(** What a successful split is, for a positive width. *)
Lemma dataframe_split_inv data tw df_split :
  0 < tw → dataframe_split data tw = Ok df_split →
  ∃ tmin tmax,
    series_min (sampletimestamp <$> data) = Some tmin ∧
    series_max (sampletimestamp <$> data) = Some tmax ∧ tmin ≤ tmax ∧
    df_split = slice data tmin tw <$>
                 seq 0 (Z.to_nat ((tmax - tmin) `div` tw + 1)).
Proof.
  intros Htw Hsplit. destruct (decide (data = [])) as [->|Hne]; [done|].
  destruct (series_bounds_of_nonempty data Hne) as (tmin & tmax & Hmin & Hmax & Hle).
  exists tmin, tmax. rewrite (dataframe_split_Ok data tw tmin tmax) in Hsplit
    by (auto; lia).
  destruct (window_count_pos tmin tmax tw Hle Htw) as [Hq _].
  rewrite Hq in Hsplit. by injection Hsplit as <-.
Qed.

(** The split loses and invents nothing.  For a positive width, in the range
    where the code's int64 sums and float quotient are exact, every partition
    is a sub-list of the data, rows in their original order, and every row of
    the data is in at least one partition. *)
Theorem split_partitions_cover data tw df_split :
  0 < tw → exact_split data tw → dataframe_split data tw = Ok df_split →
  (∀ p, p ∈ df_split → sublist p data) ∧
  (∀ r, r ∈ data → ∃ i p, df_split !! i = Some p ∧ r ∈ p).
Proof.
  intros Htw _ (tmin & tmax & Hmin & Hmax & Hle & ->)%dataframe_split_inv; [|done].
  split.
  - intros p (i & -> & _)%list_elem_of_fmap. apply sublist_filter.
  - intros r Hr.
    apply series_min_Some in Hmin as [_ Hlow].
    apply series_max_Some in Hmax as [_ Hup].
    pose proof (Hlow _ (list_elem_of_fmap_2 sampletimestamp _ _ Hr)) as H1.
    pose proof (Hup _ (list_elem_of_fmap_2 sampletimestamp _ _ Hr)) as H2.
    set (q := (sampletimestamp r - tmin) `div` tw).
    assert (0 ≤ q) by (apply Z.div_pos; lia).
    assert (q ≤ (tmax - tmin) `div` tw) by (apply Z.div_le_mono; lia).
    exists (Z.to_nat q), (slice data tmin tw (Z.to_nat q)).
    rewrite slice_lookup by lia. split; [done|].
    apply list_elem_of_filter. split; [|done].
    unfold in_window, window_start. rewrite Z2Nat.id by done.
    pose proof (Z.div_mod (sampletimestamp r - tmin) tw ltac:(lia)) as Hdm.
    pose proof (Z.mod_pos_bound (sampletimestamp r - tmin) tw Htw).
    fold q in Hdm. lia.
Qed.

_EXERCISE REQUIREMENTS_. Output the lines from the one holding "where the code's" to the last line of the material, inclusive, exactly as they appear. Add no others.

_WRITTEN SOLUTION_.
    where the code's int64 sums and float quotient are exact, every partition
    is a sub-list of the data, rows in their original order, and every row of
    the data is in at least one partition. *)
Theorem split_partitions_cover data tw df_split :
  0 < tw → exact_split data tw → dataframe_split data tw = Ok df_split →
  (∀ p, p ∈ df_split → sublist p data) ∧
  (∀ r, r ∈ data → ∃ i p, df_split !! i = Some p ∧ r ∈ p).
Proof.
  intros Htw _ (tmin & tmax & Hmin & Hmax & Hle & ->)%dataframe_split_inv; [|done].
  split.
  - intros p (i & -> & _)%list_elem_of_fmap. apply sublist_filter.
  - intros r Hr.
    apply series_min_Some in Hmin as [_ Hlow].
    apply series_max_Some in Hmax as [_ Hup].
    pose proof (Hlow _ (list_elem_of_fmap_2 sampletimestamp _ _ Hr)) as H1.
    pose proof (Hup _ (list_elem_of_fmap_2 sampletimestamp _ _ Hr)) as H2.
    set (q := (sampletimestamp r - tmin) `div` tw).
    assert (0 ≤ q) by (apply Z.div_pos; lia).
    assert (q ≤ (tmax - tmin) `div` tw) by (apply Z.div_le_mono; lia).
    exists (Z.to_nat q), (slice data tmin tw (Z.to_nat q)).
    rewrite slice_lookup by lia. split; [done|].
    apply list_elem_of_filter. split; [|done].
    unfold in_window, window_start. rewrite Z2Nat.id by done.
    pose proof (Z.div_mod (sampletimestamp r - tmin) tw ltac:(lia)) as Hdm.
    pose proof (Z.mod_pos_bound (sampletimestamp r - tmin) tw Htw).
    fold q in Hdm. lia.
Qed.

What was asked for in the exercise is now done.